▶ **Records supplied**
########
(** C24: The side-band writer.  Whatever prefix of its output the connection
    accepts, [Write] answers the number of payload bytes it framed in whole
    packets: de-framing the output gives packets of its channel, none empty
    and none above [maxData], whose contents concatenate to exactly those
    bytes; without a write error that is all of [p]. *)
Theorem sideBandWriter_Write_demux (w : writer) (maxData : Z) (ch : byte) (p : bytes) :
  0 < maxData ≤ 65530 →
  let '(s', k, r) := sideBandWriter_Write (mk_sideBandWriter (Some w) maxData ch) p in
  ∃ w' stream cut pkts,
    sb_w s' = Some w' ∧ w_out w' = w_out w ++ stream ++ cut ∧
    demux (length stream) stream = Some pkts ∧
    Forall (λ pkt, pkt.1 = ch ∧ 1 ≤ zlen pkt.2 ≤ maxData) pkts ∧
    concat (pkts.*2) = take (Z.to_nat k) p ∧ 0 ≤ k ≤ zlen p ∧
    ((r = Ok () ∧ k = zlen p ∧ cut = []) ∨ r = Err (ErrIO ErrShortWrite)).
Proof.
  intros Hmax. destruct (sideBandWriter_Write _ p) as [[s' k] r] eqn:E.
  apply sideBandWriter_loop_spec in E as (w' & stream & cut & pkts & H); [|done..].
  rewrite Z.sub_0_r in H. exists w', stream, cut, pkts. exact H.
Qed.

Lemma sideBandWriter_Write_demux_witness :
  let w := mk_writer [] (Some 12%nat) in
  let s := mk_sideBandWriter (Some w) 2 Byte.x01 in
  (sideBandWriter_Write s (bytes_of "hello")).1.2 = 2 ∧
  ∃ pkts : list (byte * bytes), concat (pkts.*2) = bytes_of "he".
Proof.
  split; [reflexivity|].
  destruct (sideBandWriter_Write_demux (mk_writer [] (Some 12%nat)) 2 Byte.x01
    (bytes_of "hello") ltac:(lia)) as (w' & stream & cut & pkts & H).
  exists pkts. apply H.
Defined.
########
Every entry must be output again exactly as it was given.

▶ **Worked solution**
(** C24: The side-band writer.  Whatever prefix of its output the connection
    accepts, [Write] answers the number of payload bytes it framed in whole
    packets: de-framing the output gives packets of its channel, none empty
    and none above [maxData], whose contents concatenate to exactly those
    bytes; without a write error that is all of [p]. *)
Theorem sideBandWriter_Write_demux (w : writer) (maxData : Z) (ch : byte) (p : bytes) :
  0 < maxData ≤ 65530 →
  let '(s', k, r) := sideBandWriter_Write (mk_sideBandWriter (Some w) maxData ch) p in
  ∃ w' stream cut pkts,
    sb_w s' = Some w' ∧ w_out w' = w_out w ++ stream ++ cut ∧
    demux (length stream) stream = Some pkts ∧
    Forall (λ pkt, pkt.1 = ch ∧ 1 ≤ zlen pkt.2 ≤ maxData) pkts ∧
    concat (pkts.*2) = take (Z.to_nat k) p ∧ 0 ≤ k ≤ zlen p ∧
    ((r = Ok () ∧ k = zlen p ∧ cut = []) ∨ r = Err (ErrIO ErrShortWrite)).
Proof.
  intros Hmax. destruct (sideBandWriter_Write _ p) as [[s' k] r] eqn:E.
  apply sideBandWriter_loop_spec in E as (w' & stream & cut & pkts & H); [|done..].
  rewrite Z.sub_0_r in H. exists w', stream, cut, pkts. exact H.
Qed.

Lemma sideBandWriter_Write_demux_witness :
  let w := mk_writer [] (Some 12%nat) in
  let s := mk_sideBandWriter (Some w) 2 Byte.x01 in
  (sideBandWriter_Write s (bytes_of "hello")).1.2 = 2 ∧
  ∃ pkts : list (byte * bytes), concat (pkts.*2) = bytes_of "he".
Proof.
  split; [reflexivity|].
  destruct (sideBandWriter_Write_demux (mk_writer [] (Some 12%nat)) 2 Byte.x01
    (bytes_of "hello") ltac:(lia)) as (w' & stream & cut & pkts & H).
  exists pkts. apply H.
Defined.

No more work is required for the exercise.